L’empêchement de François Hollande permet au Premier ministre de le remplacer au pied levé dans la primaire. Un pari.
Le renoncement de François Hollande ouvre la voie à Manuel Valls pour se présenter à la primaire du PS
et essayer d'être son candidat à l'élection présidentielle l'année
prochaine. La tâche sera immense si l'actuel Premier ministre veut
espérer l'emporter. Pour lui, il s'agira à la fois de défendre un bilan
que François Hollande n'a pas voulu endosser devant les électeurs, et de
porter un projet à même de rassembler les socialistes sur son nom.
Un
double pari difficile à remplir à l'heure où sa personnalité continue
de cliver au sein de sa famille politique, quand le PS et la gauche sont
plus divisés que jamais. La primaire voit s'opposer deux conceptions de
la gauche de gouvernement et la multiplication des candidatures
à l'extérieur de cette consultation (Jean-Luc Mélenchon, Emmanuel
Macron, Sylvia Pinel ou encore Yanick Jadot) rendent plus
qu'hypothétique une victoire de ce camp l'année prochaine, à l'heure où
la droite se réunit derrière François Fillon . Manuel Valls, ou le théoricien des « deux gauches irréconciliables », devra prouver ses capacités de rassemblement. Pour l'instant, il en est encore loin : selon le dernier sondage Elabe pour "Les Echos"

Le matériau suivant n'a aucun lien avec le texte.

(** *** The definition of RFC 8018, section 5.2 *)

(** [U_1 .. U_n], given [U_1]. *)
Fixpoint u_chain (pw u : list Z) (n : nat) : list (list Z) :=
  match n with
  | O => []
  | S n' => u :: u_chain pw (prf pw u) n'
  end.

(** [F(P, S, c, i) = U_1 xor U_2 xor ... xor U_c]. *)
Definition F_spec (pw salt : list Z) (c : nat) (i : Z) : list Z :=
  fold_right xor_bytes (zeros prf_len) (u_chain pw (prf pw (salt ++ INT i)) c).

(** [T_i || T_(i+1) || ...], [n] blocks. *)
Fixpoint t_blocks (pw salt : list Z) (c : nat) (i : Z) (n : nat) : list Z :=
  match n with
  | O => []
  | S n' => F_spec pw salt c i ++ t_blocks pw salt c (i + 1) n'
  end.

Definition ceil_div (a b : nat) : nat := (a + b - 1) / b.

Definition pbkdf2_spec (pw salt : list Z) (c dklen : nat) : list Z :=
  firstn dklen (t_blocks pw salt c 1 (ceil_div dklen prf_len)).

(** *** OpenSSL's [PKCS5_PBKDF2_HMAC] *)

(** [for (j = 1; j < iter; j++) { digtmp = PRF(digtmp);
    for (k = 0; k < cplen; k++) p[k] ^= digtmp[k]; }] *)
Fixpoint f_loop (pw : list Z) (j : nat) (u acc : list Z) : list Z :=
  match j with
  | O => acc
  | S j' => let u' := prf pw u in f_loop pw j' u' (acc ⊕ u')
  end.

(** One block: [digtmp = PRF(salt || INT(i)); memcpy(p, digtmp, cplen);]
    then the loop above. *)
Definition f_block (pw salt : list Z) (c : nat) (i : Z) (cplen : nat) : list Z :=
  let u1 := prf pw (salt ++ INT i) in
  f_loop pw (c - 1) u1 (firstn cplen u1).

(** [while (tkeylen) { cplen = min(tkeylen, mdlen); ...;
    tkeylen -= cplen; i++; p += cplen; }] *)
Fixpoint pbkdf2_loop (fuel : nat) (pw salt : list Z) (c : nat) (i : Z) (tkeylen : nat)
  : list Z :=
  match fuel with
  | O => []
  | S fuel' =>
      if Nat.eqb tkeylen 0 then []
      else
        let cplen := Nat.min tkeylen prf_len in
        f_block pw salt c i cplen ++ pbkdf2_loop fuel' pw salt c (i + 1) (tkeylen - cplen)
  end.

(** Each round produces at least one byte, so [keylen] rounds suffice. *)
Definition pbkdf2 (pw salt : list Z) (c dklen : nat) : list Z :=
  pbkdf2_loop dklen pw salt c 1 dklen.

End Pbkdf2.

(** ** HMAC is a pseudorandom function *)

#[export] Instance hmac_prf `{HF : HashFunction} : Prf := {
  prf := hmac;
  prf_len := digest_size;
  prf_length := hmac_length;
  prf_bytes := hmac_bytes;
  prf_len_pos := digest_pos
}.

Definition pbkdf2_hmac_sha256 (pw salt : list Z) (c dklen : nat) : list Z :=
  @pbkdf2 (@hmac_prf sha256_hash) pw salt c dklen.

Example pbkdf2_sha256_password_c1 :
  pbkdf2_hmac_sha256 (bytes_of_string "password") (bytes_of_string "salt") 1 32
  = hex_bytes "120fb6cffcf8b32c43e7225256c4f837a86548c92ccc35480805987cb70be17b".
Proof. vm_compute. reflexivity. Qed.

Example pbkdf2_sha256_password_c2 :
  pbkdf2_hmac_sha256 (bytes_of_string "password") (bytes_of_string "salt") 2 32
  = hex_bytes "ae4d0c95af6b46d32d0adff928f06dd02a303f8ef3c251dfd6e2d85a95474c43".
Proof. vm_compute. reflexivity. Qed.

(** PBKDF2-HMAC-SHA256 agrees with RFC 7914, section 11, on
    [P = "passwd"], [S = "salt"], [c = 1], [dkLen = 64]: two blocks of
    output, so the loop runs twice. *)
Example pbkdf2_rfc7914_passwd :
  pbkdf2_hmac_sha256 (bytes_of_string "passwd") (bytes_of_string "salt") 1 64
  = hex_bytes ("55ac046e56e3089fec1691c22544b605f94185216dde0465e68b9d57c20dacbc"
               ++ "49ca9cccf179b645991664b39d77ef317c71b845b1e30bd509112041d3a19783").
Proof. vm_compute. reflexivity. Qed.

(** ** OpenSSL's loop computes the RFC 8018 key *)

Section Pbkdf2Correct.
Context `{PR : Prf}.

Lemma u_chain_length (pw u : list Z) (n : nat) :
  length u = prf_len -> Forall (fun x => length x = prf_len) (u_chain pw u n).
Proof.
  revert u; induction n as [| n IH]; intros u Hu; simpl; constructor; auto.
  apply IH, prf_length.
Qed.

Lemma length_fold_xor (us : list (list Z)) :
  Forall (fun x => length x = prf_len) us ->
  length (fold_right xor_bytes (zeros prf_len) us) = prf_len.
Proof.
  induction 1 as [| x us Hx _ IH]; simpl; [apply length_zeros |].
  rewrite length_xor_bytes, Hx, IH. lia.
Qed.

Lemma length_F_spec (pw salt : list Z) (c : nat) (i : Z) :
  length (F_spec pw salt c i) = prf_len.
Proof. apply length_fold_xor, u_chain_length, prf_length. Qed.

(** The in-place loop is a left fold of xor over the chain. *)
Lemma f_loop_fold (pw : list Z) (j : nat) (u acc : list Z) :
  f_loop pw j u acc = fold_left xor_bytes (u_chain pw (prf pw u) j) acc.
Proof. revert u acc; induction j as [| j IH]; intros u acc; simpl; auto. Qed.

, Manuel Valls n'est crédité que de 9 % des intentions de vote au
premier tour, à peine mieux que François Hollande. Jeudi soir, il a
salué « le choix d'un homme d'Etat » dans la décision du président de la République.
Il devrait quitter Matignon
Ce
sera sa deuxième candidature à une primaire. La première fois, c'était
en 2011 et l'ancien maire d'Evry était ressorti avec un score minime de
5,63%, derrière les deux qualifiés du second tour - François Hollande et
Martine Aubry - mais aussi derrière Ségolène Royal et Arnaud
Montebourg. Il retrouvera ce dernier dans les prochains jours pour une
compétition qui s'annonce d'ores et déjà acharnée.
Samedi, dans le
19e arrondissement parisien, le meeting de la « Belle alliance populaire
», qu'il clôturera, sera l'occasion pour Manuel Valls de lancer sa
campagne pour la primaire et de tenter sa conquête du PS. Selon toute
vraisemblance, il devrait quitter Matignon pour se consacrer à sa
campagne. La question posée à son cabinet n'attirait ce jeudi qu'une
réponse - « Rien ce soir » - qui ne confirme ni n'infirme cette hypothèse.
La primaire s'annonce animée
Manuel
Valls se prépare depuis longtemps. Il le faisait savoir et distillait
des messages, donnant notamment des signaux à sa gauche. Lui, le
droitier du parti, dont la seule évocation du nom donne des sueurs
froides à l'aile gauche du PS, n'a jamais caché sa volonté de concourir à
l'élection reine de la Ve République. Loyal, il n'a jamais voulu se
présenter contre François Hollande. Mais depuis la rentrée et
l'impopularité croissante du locataire de l'Elysée, incapable de se
relancer pour la dernière rentrée de son quinquennat, Manuel Valls était
entré dans une stratégie d'empêchement afin de le dissuader de se
représenter. Le livre « Un président ne devrait pas dire ça », lui a
fourni une occasion rêvée pour engager son bras de fer.
« Valls est passé d'une stratégie de recours à une stratégie de dissuasion
», ne pouvait que constater un ministre en fin de semaine dernière.
Même les plus hollandais des ministres ne cachaient pas leur trouble
devant un François Hollande embourbé et un Manuel Valls offensif, ce
dernier réussissant à passer pour l'héritier naturel. Alors que
l'échéance approchait pour François Hollande, contraint de se déclarer
avant le 15 décembre, Manuel Valls a accentué sa pression pour
finalement obtenir gain de cause. La primaire s'annonce animée. « Cette décision respectable [de François Hollande, NDLR] ouvre
la voie au Premier ministre qui porte un projet que tout le monde
connaît, il est celui qui a théorisé les gauches irréconciliables, le
refus de se poser au coeur de la gauche », a réagi Benoît Hamon, autre candidat à la primaire.